Análisis The binding of Isaac: rebirth

Análisis The binding of Isaac: rebirth

Si alguien me pidiera que le recomendara un juego por menos de veinte euros, que fuera adictivo y que te entretenga más de cien, la respuesta no sería otra que el genial The binding of Isaac: Rebirth.

The binding of Isaac: Rebirth es juego RPG con tintes de roguelike. Las características que lo hacen destacar como un RPG son los múltiples objetos, que pueden hacer que suba la vida del personaje, que haga más daño, que tenga más rango, etc. Por otro lado, los tintes roguelike se ven, en la generación de habitaciones, el número de enemigos en cada una de ellas y los objetos, que son aleatorios y nunca vas a tener una combinación igual a otra.

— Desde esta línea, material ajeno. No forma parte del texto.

(** C3: recovery is safe whatever the file holds.  When [load] succeeds on a governor
    that has no budgets yet, from any file of bytes whatsoever (its checksum can be
    right and its contents crafted), then the budgets it installed form a forest whose
    parents are all installed, the power booked on each, by the reservations claimed
    again, stays within its hard maximum (up to the tolerance of the accounting), and
    no reading it holds can drive a decision before a new one arrives. *)
Theorem load_recovers_safely (clock : Timestamp) (path : string) (fs : files) (g g' : t) :
  budgets g = ∅ -> (forall data, fs !! path = Some data -> Forall (in_u 8) data) ->
  load clock path fs g = (Ret true, g') ->
  forest (budgets g') /\
  (forall b st, budgets g' !! b = Some st ->
     BudgetFacts.within (val (value (PowerBudget.hard_max (BudgetManager.cfg st))))
       (val (value (BudgetManager.reserved_ st)) + val (value (BudgetManager.used_ st)))) /\
  forall now, telemetry_stale g' now.
Proof.
  intros Hg Hfs. unfold load, persist_read. destruct (fs !! path) as [data|] eqn:Ed; [|discriminate].
  destruct (decode_envelope data) as [e|] eqn:Ee; [|discriminate]. intros H.
  apply sbind_Ret in H as (ok & g1 & E1 & H). destruct ok; [|discriminate].
  apply sbind_Ret in H as ([] & g2 & E2 & H). injection H as <-. unfold log, smodify in E2. injection E2 as <-.
  pose proof (decoded_blob_range _ _ (Hfs _ eq_refl) Ee) as Hb.
  destruct (decode_state_recovered clock _ _ _ Hb Hg E1) as [[Hf [_ Hok]] Hd].
  split; [exact Hf|]. split; [intros b st E; apply (Hok b st E)|].
  intros now a d Ea. left. apply device_ptr_lookup in Ea. cbn in Ea. rewrite (Hd _ _ Ea). reflexivity.
Qed.

(** ** Saving and loading a concrete state *)
Definition saving_io : io := mkIo true [] true true true.
Definition file_of (g : t) : files :=
  match (save (mkTime 9) saving_io "state" ∅ g).1 with
  | Ret (_, states) => default ∅ (last states)
  | _ => ∅
  end.
(** Loading into another process that has started with its own allocators. *)
Definition reloaded (g : t) : outcome bool * t := load (mkTime 20) "state" (file_of g) sample_governor.
Definition saved_state : t := history_of sample_events sample_governor.

Lemma file_bytes (fs : files) (path : string) : match fs !! path with Some d => bytesb d | None => true end = true ->
  forall data, fs !! path = Some data -> Forall (in_u 8) data.
Proof. intros H data E. rewrite E in H. apply bytesb_range, H. Qed.

Lemma load_recovers_safely_witness :
  let g' := (reloaded saved_state).2 in
  forest (budgets g') /\
  (forall b st, budgets g' !! b = Some st ->
     BudgetFacts.within (val (value (PowerBudget.hard_max (BudgetManager.cfg st))))
       (val (value (BudgetManager.reserved_ st)) + val (value (BudgetManager.used_ st)))) /\
  forall now, telemetry_stale g' now.
Proof.
  apply (load_recovers_safely (mkTime 20) "state" (file_of saved_state) sample_governor).
  - vm_compute. reflexivity.
  - apply file_bytes. vm_compute. reflexivity.
  - change (load _ _ _ _) with (reloaded saved_state). vm_compute. reflexivity.
Defined.

(** The state that is loaded has the digest of the state that was saved, though the
    usage of its active reservation is not booked again. *)
Lemma reload_forgets_usage :
  state_digest (reloaded saved_state).2 = state_digest saved_state /\
  BudgetManager.used (budgets saved_state) leaf_id = mkQ 20 /\
  BudgetManager.used (budgets (reloaded saved_state).2) leaf_id = mkQ 0 /\
  reservation_state (reloaded saved_state).2 (mkId 1) = reservation_state saved_state (mkId 1).
Proof. vm_compute. split_and!; reflexivity. Qed.
(** ** The whole state *)
Record storable (g : t) : Prop := {
  st_authority : in_u 64 (gen_raw (cfg_epoch (cfg g))) /\ in_u 64 (id_raw (cfg_boot (cfg g))) /\
                 in_u 64 (id_raw (cfg_node (cfg g))) /\ in_u 64 (gen_raw (PowerPolicy.generation (policy g)));
  st_name : short_string (PowerPolicy.name (policy g));
  st_fleet : storable_cap (PowerPolicy.fleet_hard_cap (policy g));
  st_node : storable_cap (PowerPolicy.node_hard_cap (policy g));
  st_device : storable_cap (PowerPolicy.device_hard_cap (policy g));
  st_soft : storable_cap (PowerPolicy.soft_target (policy g));
  st_budgets : forall b st, budgets g !! b = Some st ->
                 storable_budget (BudgetManager.cfg st) /\ PowerBudget.id (BudgetManager.cfg st) = b;
  st_hierarchy : validate_budget_hierarchy (budgets g) = true;
  st_reservations : forall id r, ReservationManager.map_ (rm g) !! id = Some r -> storable_reservation r /\ Reservation.id r = id;
  st_meters : forall w m, workload_meter g !! w = Some m -> storable_meter (w, m);
  st_sizes : Z.of_nat (size (budgets g)) <= 100000 /\ Z.of_nat (size (ReservationManager.map_ (rm g))) <= 100000 /\
             Z.of_nat (size (workload_meter g)) <= 100000 }.

(** A governor with nothing installed, as one that has just been constructed. *)
Definition nothing_installed (g : t) : Prop :=
  budgets g = ∅ /\ ReservationManager.map_ (rm g) = ∅ /\ workload_meter g = ∅ /\ res_index g = ReservationIndex.empty.

Definition header_bytes (g : t) : list Z :=
  put_u64 (gen_raw (cfg_epoch (cfg g))) ++ put_u64 (id_raw (cfg_boot (cfg g))) ++ put_u64 (id_raw (cfg_node (cfg g))) ++
  put_u64 (gen_raw (PowerPolicy.generation (policy g))) ++ str_bytes (PowerPolicy.name (policy g)).

Definition state_bytes (g : t) (bl : list PowerBudget.t) (rl : list Reservation.t) (ml : list (WorkloadId * EnergyMeter.t)) : list Z :=
  put_u64 (gen_raw (cfg_epoch (cfg g))) ++ put_u64 (id_raw (cfg_boot (cfg g))) ++ put_u64 (id_raw (cfg_node (cfg g))) ++
  put_u64 (gen_raw (PowerPolicy.generation (policy g))) ++ str_bytes (PowerPolicy.name (policy g)) ++
  cap_bytes (PowerPolicy.fleet_hard_cap (policy g)) ++ cap_bytes (PowerPolicy.node_hard_cap (policy g)) ++
  cap_bytes (PowerPolicy.device_hard_cap (policy g)) ++ cap_bytes (PowerPolicy.soft_target (policy g)) ++
  (put_u32 (Z.of_nat (length bl)) ++ concat (budget_bytes <$> bl)) ++
  (put_u32 (Z.of_nat (length rl)) ++ concat (reservation_bytes <$> rl)) ++
  (put_u32 (Z.of_nat (length ml)) ++ concat (meter_bytes <$> ml)).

Al comienzo del juego mediante una serie de viñetas, se nos presenta la historia de The binding of Isaac. ¿Qué pasaría si un día Dios le dice a una madre que su hijo no es digno y está corrompido por el mal? Pues bueno, tendríamos The binding os Isaac. Es cierto, que esta historia no es nada nueva, pues está basada en el relato bíblico de Isaac, de quien el personaje principal recibe el nombre. Todo esto, hará que el juego esté repleto de elementos bíblicos: habrá objetos como la Biblia, crucifijos o incluso Satanás o Ángeles aparecen como jefes finales. Por tanto, The binding of Isaac estará plagado de símbolos religiosos, que conseguirá, que formules alguna teoría loca de la conspiración en tu cabeza sobre la misteriosa historia del juego.

The binding of Isaac desde el primer momento se presenta como un juego difícil. La dificultad, será ascendente, es decir, el primer nivel será de práctica, las habitaciones apenas tendrán enemigos y estos, por lo general serán moscas, arañas o cacas felices, que apenas suponen un reto; sin embargo, a medida que avanzas el juego se irá haciendo más y más difícil, presentando habitaciones amplias y llenas de enemigos, que te quitaran de un golpe, hasta un corazón de tu vida. Para poder adaptarnos a esta dificultad, en cada piso encontraremos una habitación con una puerta de marcos dorados, donde podremos obtener un objeto. Los objetos, pueden mejorar nuestras características, pueden ser amigos que nos acompañen y ayuden, objetos con una activa que nos proporcionen ayuda, etc. Los objetos son un arma de doble filo, al ser aleatorios pueden ayudarnos y hacer nuestra partida más fácil, o fastidiarnos y convertir nuestra partida en un sufrimiento, añadiendo como inconveniente que a partir del segundo nivel, las habitaciones donde conseguimos objetos están cerradas con llave y si no conseguimos una, nos será imposible acceder a ella.

Nunca pareció un juego fácil.

Nunca pareció un juego fácil.

Otro de los puntos fuertes del juego son los jefes. Cada nivel va a tener un jefe, siendo el primero el más fácil y aumentando la dificultad con cada nivel. Al derrotar a cada jefe, éste nos dejará un objeto y a veces aparecerá una habitación que nos permite realizar un pacto con el diablo. Estos pactos consisten en el intercambio de corazones, que perderemos para siempre, por objetos. El jefe final será mamá ­–sí, esa que ha intentado matarnos y de la que nos podremos vengar ahora- siendo el jefe más difícil. Derrotada mamá una primera vez, el juego no terminará ahí y se desbloquearán dos niveles más, con el verdadero jefe final.

Si todo esto te parece poco, el juego está repleto de más contenido aun. The binding of Isaac: rebirth no solo tiene al personaje principal, sino que tiene una serie de personajes que se irán desbloqueando, cumpliendo unos requisitos dentro de la partida. Esto le da aún más vida al juego porque cada personaje esconde sus secretos, son diferentes unos a otros y puede que al terminar una partida descubras cosas inesperadas.  Por otro lado el juego no solo ofrece un modo de juego normal, por si te parecía poco, ofrece otros modos, que le añaden dificultad. ¡Y si todo esto te ha parecido poco! Tienes además el DLC Afterbirth, que añade objetos, enemigos, más jefes, un personaje nuevo y muchas cosas más.

En conclusión, The binding of Isaac es un juego barato, que da muchas horas de juego y es muy divertido. Si tuviera que ponerle alguna pega-porque, chicos y chicas, no todo es perfecto- el juego muchas veces es injusto a la hora de darte objetos que beneficien, la hit box es un caos y te vas a llevar algún que otro golpe injusto. Pero quitando esto, que son pequeños detalles, el juego es maravilloso y debo recomendarlo encarecidamente a todo el mundo.